* [Brief] Going down the listing below, print exactly each line from the one with "an expired command" up to and including the one with "stop_if negb (bool_decide", and skip the rest.
--- START ---
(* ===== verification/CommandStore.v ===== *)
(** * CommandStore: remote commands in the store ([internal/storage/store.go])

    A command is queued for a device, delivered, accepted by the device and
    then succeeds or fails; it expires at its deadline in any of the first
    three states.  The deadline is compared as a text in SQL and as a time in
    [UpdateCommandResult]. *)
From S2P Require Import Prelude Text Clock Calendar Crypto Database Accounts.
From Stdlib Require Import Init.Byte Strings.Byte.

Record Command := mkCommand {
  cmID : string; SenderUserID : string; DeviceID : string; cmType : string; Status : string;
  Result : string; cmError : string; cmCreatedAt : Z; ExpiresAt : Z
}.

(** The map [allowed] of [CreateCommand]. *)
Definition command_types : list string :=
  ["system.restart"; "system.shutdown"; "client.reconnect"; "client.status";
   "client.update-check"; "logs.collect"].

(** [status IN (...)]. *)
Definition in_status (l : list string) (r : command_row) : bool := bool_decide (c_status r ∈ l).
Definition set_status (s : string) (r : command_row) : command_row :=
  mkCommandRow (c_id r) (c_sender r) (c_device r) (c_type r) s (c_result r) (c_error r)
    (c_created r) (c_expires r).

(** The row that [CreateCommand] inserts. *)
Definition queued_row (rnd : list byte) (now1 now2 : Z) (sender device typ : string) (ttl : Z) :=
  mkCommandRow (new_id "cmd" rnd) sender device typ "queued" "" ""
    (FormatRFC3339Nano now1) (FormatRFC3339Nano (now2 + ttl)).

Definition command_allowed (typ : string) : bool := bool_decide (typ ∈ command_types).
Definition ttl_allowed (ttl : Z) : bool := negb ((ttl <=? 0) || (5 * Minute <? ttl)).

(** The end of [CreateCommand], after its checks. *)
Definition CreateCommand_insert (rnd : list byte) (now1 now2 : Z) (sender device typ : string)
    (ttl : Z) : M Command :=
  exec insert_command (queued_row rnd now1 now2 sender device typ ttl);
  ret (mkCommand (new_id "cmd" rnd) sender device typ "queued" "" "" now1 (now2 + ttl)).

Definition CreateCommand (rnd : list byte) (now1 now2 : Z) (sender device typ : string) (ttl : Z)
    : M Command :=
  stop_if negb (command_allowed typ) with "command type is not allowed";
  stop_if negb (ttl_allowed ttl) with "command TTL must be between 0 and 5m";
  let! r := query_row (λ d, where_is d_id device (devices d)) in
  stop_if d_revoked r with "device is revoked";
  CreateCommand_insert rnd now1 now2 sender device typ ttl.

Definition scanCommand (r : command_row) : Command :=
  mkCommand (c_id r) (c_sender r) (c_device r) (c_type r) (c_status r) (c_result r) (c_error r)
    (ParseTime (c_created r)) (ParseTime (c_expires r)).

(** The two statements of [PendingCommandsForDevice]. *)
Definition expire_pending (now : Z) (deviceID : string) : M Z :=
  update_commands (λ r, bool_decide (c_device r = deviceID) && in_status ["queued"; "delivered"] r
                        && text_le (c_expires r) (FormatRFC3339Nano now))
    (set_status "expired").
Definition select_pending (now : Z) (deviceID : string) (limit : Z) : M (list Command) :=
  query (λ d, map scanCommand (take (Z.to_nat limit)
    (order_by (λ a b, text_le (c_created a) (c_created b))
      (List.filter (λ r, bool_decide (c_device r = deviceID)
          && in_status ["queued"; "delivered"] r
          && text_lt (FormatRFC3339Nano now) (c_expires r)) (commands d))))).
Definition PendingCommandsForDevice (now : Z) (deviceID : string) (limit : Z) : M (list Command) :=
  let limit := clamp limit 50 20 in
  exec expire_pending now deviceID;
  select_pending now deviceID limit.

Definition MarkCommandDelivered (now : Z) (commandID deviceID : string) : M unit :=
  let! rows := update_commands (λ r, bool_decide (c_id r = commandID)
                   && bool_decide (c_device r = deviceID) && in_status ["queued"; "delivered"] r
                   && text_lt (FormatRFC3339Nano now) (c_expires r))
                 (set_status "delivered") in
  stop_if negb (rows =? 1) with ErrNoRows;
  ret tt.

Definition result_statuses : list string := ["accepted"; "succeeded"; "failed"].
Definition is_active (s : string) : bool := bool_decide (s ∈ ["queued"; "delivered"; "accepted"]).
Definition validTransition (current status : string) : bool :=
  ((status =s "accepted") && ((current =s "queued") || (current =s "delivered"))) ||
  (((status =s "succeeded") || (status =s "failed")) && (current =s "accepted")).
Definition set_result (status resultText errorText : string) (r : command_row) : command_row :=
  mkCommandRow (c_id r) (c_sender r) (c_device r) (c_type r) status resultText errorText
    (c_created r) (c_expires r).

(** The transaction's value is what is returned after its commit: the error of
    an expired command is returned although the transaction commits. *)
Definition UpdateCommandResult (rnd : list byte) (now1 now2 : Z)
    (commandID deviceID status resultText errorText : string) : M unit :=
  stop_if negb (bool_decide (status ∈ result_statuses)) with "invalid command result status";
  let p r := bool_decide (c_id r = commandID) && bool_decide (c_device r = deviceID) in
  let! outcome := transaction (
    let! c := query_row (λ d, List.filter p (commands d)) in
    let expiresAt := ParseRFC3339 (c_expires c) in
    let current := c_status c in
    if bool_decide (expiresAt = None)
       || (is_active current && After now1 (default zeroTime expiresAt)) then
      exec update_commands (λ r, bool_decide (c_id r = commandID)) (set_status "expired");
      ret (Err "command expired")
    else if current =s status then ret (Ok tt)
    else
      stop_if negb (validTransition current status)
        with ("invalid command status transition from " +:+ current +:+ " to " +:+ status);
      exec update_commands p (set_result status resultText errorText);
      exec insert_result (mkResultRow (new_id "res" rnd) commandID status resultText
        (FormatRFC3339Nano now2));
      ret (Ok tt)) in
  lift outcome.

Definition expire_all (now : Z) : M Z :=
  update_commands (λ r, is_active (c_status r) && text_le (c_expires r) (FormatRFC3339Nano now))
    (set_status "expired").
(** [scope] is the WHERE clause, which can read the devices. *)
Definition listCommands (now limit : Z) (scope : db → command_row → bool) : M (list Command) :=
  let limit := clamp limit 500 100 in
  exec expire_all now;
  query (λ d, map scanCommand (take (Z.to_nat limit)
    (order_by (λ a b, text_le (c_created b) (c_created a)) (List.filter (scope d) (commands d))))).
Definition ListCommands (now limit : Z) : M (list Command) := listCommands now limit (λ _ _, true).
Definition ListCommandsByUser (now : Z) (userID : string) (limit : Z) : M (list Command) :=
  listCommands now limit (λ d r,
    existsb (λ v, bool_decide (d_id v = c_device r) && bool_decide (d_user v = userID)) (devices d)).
--- END ---
* [Response for this exercise]
    an expired command is returned although the transaction commits. *)
Definition UpdateCommandResult (rnd : list byte) (now1 now2 : Z)
    (commandID deviceID status resultText errorText : string) : M unit :=
  stop_if negb (bool_decide (status ∈ result_statuses)) with "invalid command result status";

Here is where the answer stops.